▶ _What the task asks_: Please report every line in the entries that contains the string "JBool".

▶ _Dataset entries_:
....

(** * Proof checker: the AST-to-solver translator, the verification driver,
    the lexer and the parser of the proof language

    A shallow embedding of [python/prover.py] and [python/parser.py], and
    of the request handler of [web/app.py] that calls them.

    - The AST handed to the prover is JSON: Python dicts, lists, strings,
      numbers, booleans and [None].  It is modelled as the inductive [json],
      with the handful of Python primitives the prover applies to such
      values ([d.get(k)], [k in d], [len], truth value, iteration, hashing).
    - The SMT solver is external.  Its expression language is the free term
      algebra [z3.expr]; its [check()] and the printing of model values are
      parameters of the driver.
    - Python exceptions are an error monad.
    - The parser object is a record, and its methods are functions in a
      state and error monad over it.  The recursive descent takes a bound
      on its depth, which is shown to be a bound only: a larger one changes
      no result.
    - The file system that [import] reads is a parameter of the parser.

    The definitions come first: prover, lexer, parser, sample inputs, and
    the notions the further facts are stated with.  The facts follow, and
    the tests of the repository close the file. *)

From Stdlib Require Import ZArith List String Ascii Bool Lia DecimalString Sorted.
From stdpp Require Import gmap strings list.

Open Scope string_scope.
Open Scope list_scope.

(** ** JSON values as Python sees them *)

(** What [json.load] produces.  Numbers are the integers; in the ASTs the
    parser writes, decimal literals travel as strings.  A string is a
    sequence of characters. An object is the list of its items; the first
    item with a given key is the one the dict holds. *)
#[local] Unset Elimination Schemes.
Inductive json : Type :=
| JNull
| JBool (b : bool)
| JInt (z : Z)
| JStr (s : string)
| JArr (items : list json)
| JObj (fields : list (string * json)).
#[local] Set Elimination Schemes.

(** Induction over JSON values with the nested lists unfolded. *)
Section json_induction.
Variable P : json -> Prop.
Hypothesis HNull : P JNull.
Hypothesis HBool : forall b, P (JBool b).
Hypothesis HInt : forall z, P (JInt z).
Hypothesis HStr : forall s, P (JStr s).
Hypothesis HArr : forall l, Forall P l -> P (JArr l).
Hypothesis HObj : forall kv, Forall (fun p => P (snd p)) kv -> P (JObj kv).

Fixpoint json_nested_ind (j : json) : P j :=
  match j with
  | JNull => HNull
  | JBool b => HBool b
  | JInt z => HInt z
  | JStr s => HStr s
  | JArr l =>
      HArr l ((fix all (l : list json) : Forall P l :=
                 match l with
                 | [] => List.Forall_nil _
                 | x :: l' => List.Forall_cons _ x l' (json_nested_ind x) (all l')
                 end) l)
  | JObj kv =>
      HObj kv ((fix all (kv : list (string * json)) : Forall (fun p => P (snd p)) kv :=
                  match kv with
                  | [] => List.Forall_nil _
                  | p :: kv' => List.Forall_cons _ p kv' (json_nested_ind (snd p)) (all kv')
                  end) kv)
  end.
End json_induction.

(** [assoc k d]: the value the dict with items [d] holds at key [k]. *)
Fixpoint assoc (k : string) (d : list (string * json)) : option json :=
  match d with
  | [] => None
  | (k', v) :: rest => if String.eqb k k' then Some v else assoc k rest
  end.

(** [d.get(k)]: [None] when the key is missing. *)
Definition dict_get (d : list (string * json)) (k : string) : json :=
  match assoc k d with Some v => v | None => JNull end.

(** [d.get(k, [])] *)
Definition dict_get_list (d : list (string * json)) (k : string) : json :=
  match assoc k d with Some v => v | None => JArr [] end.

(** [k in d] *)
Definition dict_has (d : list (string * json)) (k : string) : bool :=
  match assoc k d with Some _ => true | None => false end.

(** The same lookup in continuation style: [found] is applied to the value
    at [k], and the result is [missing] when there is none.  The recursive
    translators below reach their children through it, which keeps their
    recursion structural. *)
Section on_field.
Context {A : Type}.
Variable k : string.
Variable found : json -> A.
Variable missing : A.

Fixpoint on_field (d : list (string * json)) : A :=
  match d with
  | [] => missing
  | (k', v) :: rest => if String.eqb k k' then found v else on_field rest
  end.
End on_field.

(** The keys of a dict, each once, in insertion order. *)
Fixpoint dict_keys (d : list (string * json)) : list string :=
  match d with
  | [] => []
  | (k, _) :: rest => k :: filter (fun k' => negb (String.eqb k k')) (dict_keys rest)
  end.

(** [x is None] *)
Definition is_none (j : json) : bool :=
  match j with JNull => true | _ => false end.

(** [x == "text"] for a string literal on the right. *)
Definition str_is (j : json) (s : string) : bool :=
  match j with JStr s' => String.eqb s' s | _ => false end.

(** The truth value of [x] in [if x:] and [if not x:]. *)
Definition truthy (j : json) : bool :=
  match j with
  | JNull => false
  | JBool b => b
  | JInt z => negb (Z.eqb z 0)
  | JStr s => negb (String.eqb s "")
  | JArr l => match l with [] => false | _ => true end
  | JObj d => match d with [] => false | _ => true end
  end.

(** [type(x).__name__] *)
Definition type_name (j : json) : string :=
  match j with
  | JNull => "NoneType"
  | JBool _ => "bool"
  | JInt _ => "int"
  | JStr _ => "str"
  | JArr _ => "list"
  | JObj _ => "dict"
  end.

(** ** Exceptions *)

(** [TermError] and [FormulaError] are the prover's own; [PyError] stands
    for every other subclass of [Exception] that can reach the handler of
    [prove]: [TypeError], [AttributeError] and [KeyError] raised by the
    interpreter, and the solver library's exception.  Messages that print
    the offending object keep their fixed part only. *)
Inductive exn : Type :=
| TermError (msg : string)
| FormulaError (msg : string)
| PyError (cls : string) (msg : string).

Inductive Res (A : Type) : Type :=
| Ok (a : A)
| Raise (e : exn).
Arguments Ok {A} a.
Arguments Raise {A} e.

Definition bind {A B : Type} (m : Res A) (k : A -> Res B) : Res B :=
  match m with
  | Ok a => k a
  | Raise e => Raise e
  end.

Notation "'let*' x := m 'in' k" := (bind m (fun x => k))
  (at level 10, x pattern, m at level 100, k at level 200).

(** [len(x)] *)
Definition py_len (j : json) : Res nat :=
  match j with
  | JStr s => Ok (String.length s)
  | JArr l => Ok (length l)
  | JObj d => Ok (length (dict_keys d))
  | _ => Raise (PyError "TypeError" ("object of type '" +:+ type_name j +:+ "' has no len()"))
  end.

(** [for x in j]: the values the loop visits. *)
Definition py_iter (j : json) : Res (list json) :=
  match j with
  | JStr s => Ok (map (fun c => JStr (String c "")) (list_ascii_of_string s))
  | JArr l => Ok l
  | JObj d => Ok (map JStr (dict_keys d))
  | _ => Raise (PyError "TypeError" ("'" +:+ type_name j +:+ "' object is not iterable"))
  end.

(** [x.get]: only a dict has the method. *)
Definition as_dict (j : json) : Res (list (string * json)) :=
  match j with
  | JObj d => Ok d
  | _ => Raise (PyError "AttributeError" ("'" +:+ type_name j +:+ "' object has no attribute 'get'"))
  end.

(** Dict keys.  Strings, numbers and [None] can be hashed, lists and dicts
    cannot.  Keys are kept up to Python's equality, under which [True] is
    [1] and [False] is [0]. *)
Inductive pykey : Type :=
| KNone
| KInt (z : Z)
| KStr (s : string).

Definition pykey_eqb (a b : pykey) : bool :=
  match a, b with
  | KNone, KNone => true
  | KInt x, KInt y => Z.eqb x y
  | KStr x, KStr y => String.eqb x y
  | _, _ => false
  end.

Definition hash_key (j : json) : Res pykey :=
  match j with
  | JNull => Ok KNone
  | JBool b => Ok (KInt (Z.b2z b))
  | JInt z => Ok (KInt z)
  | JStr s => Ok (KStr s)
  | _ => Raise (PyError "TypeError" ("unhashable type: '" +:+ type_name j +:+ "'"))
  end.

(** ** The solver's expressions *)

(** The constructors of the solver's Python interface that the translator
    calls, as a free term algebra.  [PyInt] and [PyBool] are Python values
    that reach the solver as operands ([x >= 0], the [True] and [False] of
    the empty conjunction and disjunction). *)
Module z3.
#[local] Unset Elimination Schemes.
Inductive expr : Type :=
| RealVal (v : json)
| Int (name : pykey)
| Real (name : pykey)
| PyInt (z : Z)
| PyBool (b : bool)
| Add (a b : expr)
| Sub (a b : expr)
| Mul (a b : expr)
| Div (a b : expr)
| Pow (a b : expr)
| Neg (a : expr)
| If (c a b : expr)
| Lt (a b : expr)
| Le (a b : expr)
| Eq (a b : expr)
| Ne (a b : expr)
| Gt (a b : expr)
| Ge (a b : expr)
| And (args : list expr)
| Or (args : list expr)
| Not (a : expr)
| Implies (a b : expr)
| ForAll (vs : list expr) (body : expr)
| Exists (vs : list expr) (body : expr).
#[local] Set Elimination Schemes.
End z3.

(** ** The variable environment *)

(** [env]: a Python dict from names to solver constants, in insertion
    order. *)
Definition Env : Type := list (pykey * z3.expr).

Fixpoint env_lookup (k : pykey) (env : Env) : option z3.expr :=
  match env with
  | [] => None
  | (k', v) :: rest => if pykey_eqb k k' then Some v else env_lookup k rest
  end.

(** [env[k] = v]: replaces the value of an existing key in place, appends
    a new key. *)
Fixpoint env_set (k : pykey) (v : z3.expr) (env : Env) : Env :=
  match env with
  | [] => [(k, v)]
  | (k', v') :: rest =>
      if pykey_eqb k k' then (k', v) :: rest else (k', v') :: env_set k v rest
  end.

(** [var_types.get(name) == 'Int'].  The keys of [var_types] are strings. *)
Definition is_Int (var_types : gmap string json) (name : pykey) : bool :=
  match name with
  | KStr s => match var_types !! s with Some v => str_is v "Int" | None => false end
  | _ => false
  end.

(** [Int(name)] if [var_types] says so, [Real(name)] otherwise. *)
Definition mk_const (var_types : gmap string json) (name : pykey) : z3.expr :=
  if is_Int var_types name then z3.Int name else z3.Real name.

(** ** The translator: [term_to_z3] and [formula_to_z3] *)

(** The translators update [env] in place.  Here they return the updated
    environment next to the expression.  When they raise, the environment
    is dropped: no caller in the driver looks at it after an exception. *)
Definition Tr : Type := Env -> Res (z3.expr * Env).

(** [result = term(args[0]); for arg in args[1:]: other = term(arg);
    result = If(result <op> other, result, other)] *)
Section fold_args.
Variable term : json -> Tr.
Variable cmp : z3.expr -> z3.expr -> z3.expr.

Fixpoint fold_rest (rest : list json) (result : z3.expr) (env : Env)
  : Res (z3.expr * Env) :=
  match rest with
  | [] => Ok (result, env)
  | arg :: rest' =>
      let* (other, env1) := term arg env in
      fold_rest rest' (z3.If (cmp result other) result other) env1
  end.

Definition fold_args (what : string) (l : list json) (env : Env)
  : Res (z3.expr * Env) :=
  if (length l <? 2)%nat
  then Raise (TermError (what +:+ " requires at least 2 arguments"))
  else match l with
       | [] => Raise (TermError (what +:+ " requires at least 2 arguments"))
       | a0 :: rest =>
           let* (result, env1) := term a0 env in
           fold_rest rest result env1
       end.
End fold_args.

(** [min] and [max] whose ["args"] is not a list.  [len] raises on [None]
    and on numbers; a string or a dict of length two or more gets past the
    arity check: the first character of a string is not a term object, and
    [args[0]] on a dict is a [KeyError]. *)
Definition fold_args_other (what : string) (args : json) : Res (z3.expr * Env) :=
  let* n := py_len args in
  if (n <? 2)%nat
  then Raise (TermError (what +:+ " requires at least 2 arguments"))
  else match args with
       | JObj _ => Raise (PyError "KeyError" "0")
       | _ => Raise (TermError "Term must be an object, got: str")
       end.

....

▶ _Written solution_:
| JBool (b : bool)
Hypothesis HBool : forall b, P (JBool b).
  | JBool b => HBool b
  | JBool b => b
  | JBool _ => "bool"
  | JBool b => Ok (KInt (Z.b2z b))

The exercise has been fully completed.